Resistance forces say at least 600 Taliban fighters killed in Panjshir
New Delhi : Around 600 Taliban fighters were killed in Afghanistan's northeastern province of Panjshir, the last Afghan province holding out against the hardline Islamist group, the Afghan resistance forces have claimed.
"About 600 Taliban terrorists have been liquidated in various districts of Panjshir since morning. More than 1,000 Taliban militants have been captured or surrendered themselves," the resistance forces' spokesperson Fahim Dashti tweeted, according to Sputnik News.
Panjshir is the stronghold of the National Resistance Front of Afghanistan, led by Ahmad Massoud, the son of late ex-Afghan guerrilla commander Ahmad Shah Massoud, and acting President Amrullah Saleh.
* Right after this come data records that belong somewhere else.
(** * lambda-ci: a shallow embedding of [lambda-ci.go]

    The tool walks the working directory for [.function.yaml] descriptors,
    and for each one compiles the referenced Go file, zips the binary and
    uploads it to AWS Lambda.  The embedding follows the source function
    by function: the Go standard-library calls the source makes
    ([strings.Replace], [filepath.Walk], [os.Remove], ...) are modelled on
    an in-memory world, the collaborators the source treats as black
    boxes (the YAML reader, the [go] tool, the zip codec, the Lambda API)
    are the fields of a type class [Env]. *)

From Stdlib Require Import ZArith.
From Stdlib.Strings Require Import Ascii Byte.
From stdpp Require Import base option list strings gmap countable.

Local Open Scope Z_scope.

(** ** Go's [strings] and path helpers *)

Module GoStrings.

(** [strings.HasPrefix(s, prefix)]. *)
Fixpoint HasPrefix (s pre : string) : bool :=
  match pre, s with
  | EmptyString, _ => true
  | String _ _, EmptyString => false
  | String a pre', String b s' => if decide (a = b) then HasPrefix s' pre' else false
  end.

(** [s[n:]] for [n <= len(s)]. *)
Fixpoint drop (n : nat) (s : string) : string :=
  match n, s with
  | O, _ => s
  | S _, EmptyString => EmptyString
  | S n', String _ s' => drop n' s'
  end.

(** [strings.Replace(s, old, new, n)] for a count [n >= 0]: the first
    [n] non-overlapping instances of [old], scanning from the left, are
    replaced by [new].  The source only calls it with a non-empty [old]. *)
Fixpoint Replace (n : nat) (old new s : string) : string :=
  match n with
  | O => s
  | S n' =>
      (fix scan (s : string) : string :=
         if HasPrefix s old
         then new +:+ Replace n' old new (drop (String.length old) s)
         else match s with
              | EmptyString => EmptyString
              | String c s' => String c (scan s')
              end) s
  end.

(** [strings.Compare(a, b)]: -1, 0 or +1 by byte-wise lexicographic order. *)
Definition Compare (a b : string) : Z :=
  match String.compare a b with
  | Eq => 0
  | Lt => -1
  | Gt => 1
  end.

(** [os.basename], which [File.Stat] uses for [FileInfo.Name()].
    First loop: trailing slashes are cut, but never the first byte
    ([for ; i > 0 && name[i] == '/'; i--]). *)
Fixpoint trim_trailing (s : string) : string :=
  match s with
  | EmptyString => EmptyString
  | String c s' =>
      match trim_trailing s' with
      | EmptyString => if decide (c = "/"%char) then EmptyString else String c EmptyString
      | String d t => String c (String d t)
      end
  end.

Definition trim_slashes (name : string) : string :=
  match name with
  | EmptyString => EmptyString
  | String c s' => String c (trim_trailing s')
  end.

(** Second loop: the name is cut after its last ['/'], the scan starting
    one byte before the end ([for i--; i >= 0; i--]), so the final byte
    is never inspected.  [acc] holds the component read so far, reversed. *)
Fixpoint after_last_slash (acc s : string) : string :=
  match s with
  | EmptyString => String.rev acc
  | String c s' =>
      match s' with
      | EmptyString => String.rev (String c acc)
      | String _ _ =>
          if decide (c = "/"%char) then after_last_slash EmptyString s'
          else after_last_slash (String c acc) s'
      end
  end.

Definition basename (name : string) : string :=
  after_last_slash EmptyString (trim_slashes name).

(** [sub] occurs in [s]. *)
Definition contains (s sub : string) : Prop :=
  exists pre post, s = pre +:+ sub +:+ post.

End GoStrings.

(** ** Errors and results *)

(** Go's [error] values as the program meets them.  [SkipDir] is the
    sentinel of [path/filepath]; the others are tagged by their origin. *)
Inductive error : Type :=
| SkipDir
| PathError (op path msg : string)   (* *os.PathError *)
| YamlError (msg : string)           (* gopkg.in/yaml.v2 *)
| ExecError (msg : string)           (* *exec.ExitError, *exec.Error *)
| ZipError (msg : string)            (* archive/zip *)
| AwsError (msg : string).           (* awserr.Error *)

Global Instance error_eq_dec : EqDecision error.
Proof. solve_decision. Defined.

(** A Go pair [(T, error)]: the value when [err == nil], else the error. *)
Inductive result (A : Type) : Type :=
| Ok (a : A)
| Err (e : error).
Global Arguments Ok {A} a.
Global Arguments Err {A} e.

(** ** Control: return, panic and [os.Exit]

    A Go call ends in one of three ways: it returns, it panics (the
    panic unwinds the stack and runs deferred calls on the way), or the
    process is gone because somebody called [os.Exit] (deferred calls are
    not run).  [logrus]'s [Fatal] family logs and then calls [os.Exit(1)]. *)
Inductive outcome (A : Type) : Type :=
| Returned (a : A)
| Panicked (msg : string)
| Exited (code : Z).
Global Arguments Returned {A} a.
Global Arguments Panicked {A} msg.
Global Arguments Exited {A} code.

(** A computation over a mutable state [S]. *)
Definition Proc (S A : Type) : Type := S -> outcome A * S.

Global Instance Proc_ret {S} : MRet (Proc S) := fun A (a : A) s => (Returned a, s).

Global Instance Proc_bind {S} : MBind (Proc S) :=
  fun A B (k : A -> Proc S B) (m : Proc S A) s =>
    match m s with
    | (Returned a, s') => k a s'
    | (Panicked msg, s') => (Panicked msg, s')
    | (Exited c, s') => (Exited c, s')
    end.

Definition panic {S A} (msg : string) : Proc S A := fun s => (Panicked msg, s).
Definition os_Exit {S A} (code : Z) : Proc S A := fun s => (Exited code, s).
Definition get {S} : Proc S S := fun s => (Returned s, s).
Definition modify {S} (f : S -> S) : Proc S unit := fun s => (Returned tt, f s).

(** [*p] for a pointer that may be nil. *)
Definition deref {S A} (p : option A) : Proc S A :=
  match p with
  | Some a => mret a
  | None => panic "invalid memory address or nil pointer dereference"
  end.

(** ** [os.FileInfo] *)

Record FileInfo : Type := mkFileInfo {
  fi_Name : string;   (* base name of the file *)
  fi_Size : Z;
  fi_IsDir : bool;
}.

(** ** Discovery: [filepath.Walk] and [findFunctionConfigs] *)

Module Discovery.

Local Unset Elimination Schemes.

(** What [os.Lstat] and [readDirNames] report below a root.  A [Node]
    is an entry whose [Lstat] succeeds; when it is a directory, [ents]
    is the outcome of reading it (the children in the order
    [readDirNames] gives them, or the error message).  [ents] is never
    looked at for a non-directory.  [Broken] is an entry whose [Lstat]
    fails. *)
Inductive node : Type :=
| Node (info : FileInfo) (ents : string + list node)
| Broken (name msg : string).
Local Set Elimination Schemes.

Definition node_name (n : node) : string :=
  match n with
  | Node info _ => fi_Name info
  | Broken name _ => name
  end.

(** [filepath.Join(path, name)] for a clean [path] and a directory entry
    [name]: one separator between them, none added after the root. *)
Definition Join (path name : string) : string :=
  if decide (path = "/") then "/" +:+ name else path +:+ "/" +:+ name.

Section Walk.
Context {S : Type}.
(** [filepath.WalkFunc]: [info] is nil exactly when [Lstat] failed. *)
Variable walkFn : string -> option FileInfo -> option error -> Proc S (option error).

(** [filepath.walk], and for a [Broken] root the call [fn(root, nil, err)]
    that [filepath.Walk] makes in its place. *)
Fixpoint walk (path : string) (n : node) : Proc S (option error) :=
  match n with
  | Broken _ msg => walkFn path None (Some (PathError "lstat" path msg))
  | Node info ents =>
      if negb (fi_IsDir info) then walkFn path (Some info) None
      else
        let err := match ents with
                   | inl msg => Some (PathError "open" path msg)
                   | inr _ => None
                   end in
        err1 ← walkFn path (Some info) err;
        match ents, err1 with
        | inr names, None =>
            (fix range (names : list node) : Proc S (option error) :=
               match names with
               | [] => mret None
               | c :: rest =>
                   let filename := Join path (node_name c) in
                   match c with
                   | Broken _ msg =>
                       err ← walkFn filename None (Some (PathError "lstat" filename msg));
                       match err with
                       | Some e => if decide (e = SkipDir) then range rest else mret (Some e)
                       | None => range rest
                       end
                   | Node fileInfo _ =>
                       err ← walk filename c;
                       match err with
                       | Some e =>
                           if negb (fi_IsDir fileInfo) || bool_decide (e ≠ SkipDir)
                           then mret (Some e) else range rest
                       | None => range rest
                       end
                   end
               end) names
        | _, _ => mret err1
        end
  end.

(** [filepath.Walk(root, fn)]. *)
Definition Walk (root : string) (tree : node) : Proc S (option error) :=
  err ← walk root tree;
  match err with
  | Some e => if decide (e = SkipDir) then mret None else mret (Some e)
  | None => mret None
  end.
End Walk.

(** The [for _, name := range names] loop of [walk], by name. *)
Definition walk_range {S : Type}
    (walkFn : string -> option FileInfo -> option error -> Proc S (option error))
    (path : string) : list node -> Proc S (option error) :=
  fix range (names : list node) : Proc S (option error) :=
    match names with
    | [] => mret None
    | c :: rest =>
        let filename := Join path (node_name c) in
        match c with
        | Broken _ msg =>
            err ← walkFn filename None (Some (PathError "lstat" filename msg));
            match err with
            | Some e => if decide (e = SkipDir) then range rest else mret (Some e)
            | None => range rest
            end
        | Node fileInfo _ =>
            err ← walk walkFn filename c;
            match err with
            | Some e =>
                if negb (fi_IsDir fileInfo) || bool_decide (e ≠ SkipDir)
                then mret (Some e) else range rest
            | None => range rest
            end
        end
    end.

(** The closure passed to [filepath.Walk]; its state is the captured
    slice [files]. *)
Definition visit (path : string) (info : option FileInfo) (err : option error)
  : Proc (list string) (option error) :=
  match err with
  | Some e => mret (Some e)
  | None =>
      info ← deref info;
      if decide (GoStrings.Compare (fi_Name info) ".function.yaml" = 0)
      then modify (fun files => files ++ [path]);; mret None
      else mret None
  end.

(** [findFunctionConfigs(root)], run on the tree found at [root]. *)
Definition findFunctionConfigs (root : string) (tree : node) : outcome (result (list string)) :=
  match Walk visit root tree [] with
  | (Returned (Some e), _) => Returned (Err e)
  | (Returned None, files) => Returned (Ok files)
  | (Panicked msg, _) => Panicked msg
  | (Exited c, _) => Exited c
  end.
The Taliban, which swept through the country ahead of the final withdrawal of US-led troops on August 31, could not control the valley when they ruled Afghanistan last from 1996 to 2001.
Even though both sides claimed to have the upper hand in Panjshir but neither has given any conclusive evidence to prove it. Al Jazeera reported that a Taliban official said fighting was on in Panjshir but the advance had been slowed by landmines placed on the road to the capital Bazarak and the provincial governor's compound. Taliban spokesperson Bilal Karimi said the Khinj and Unabah districts had been taken, giving Taliban forces control of four of the province's seven districts. "The Mujahideen (Taliban fighters) are advancing toward the centre (of the province)," he said on Twitter.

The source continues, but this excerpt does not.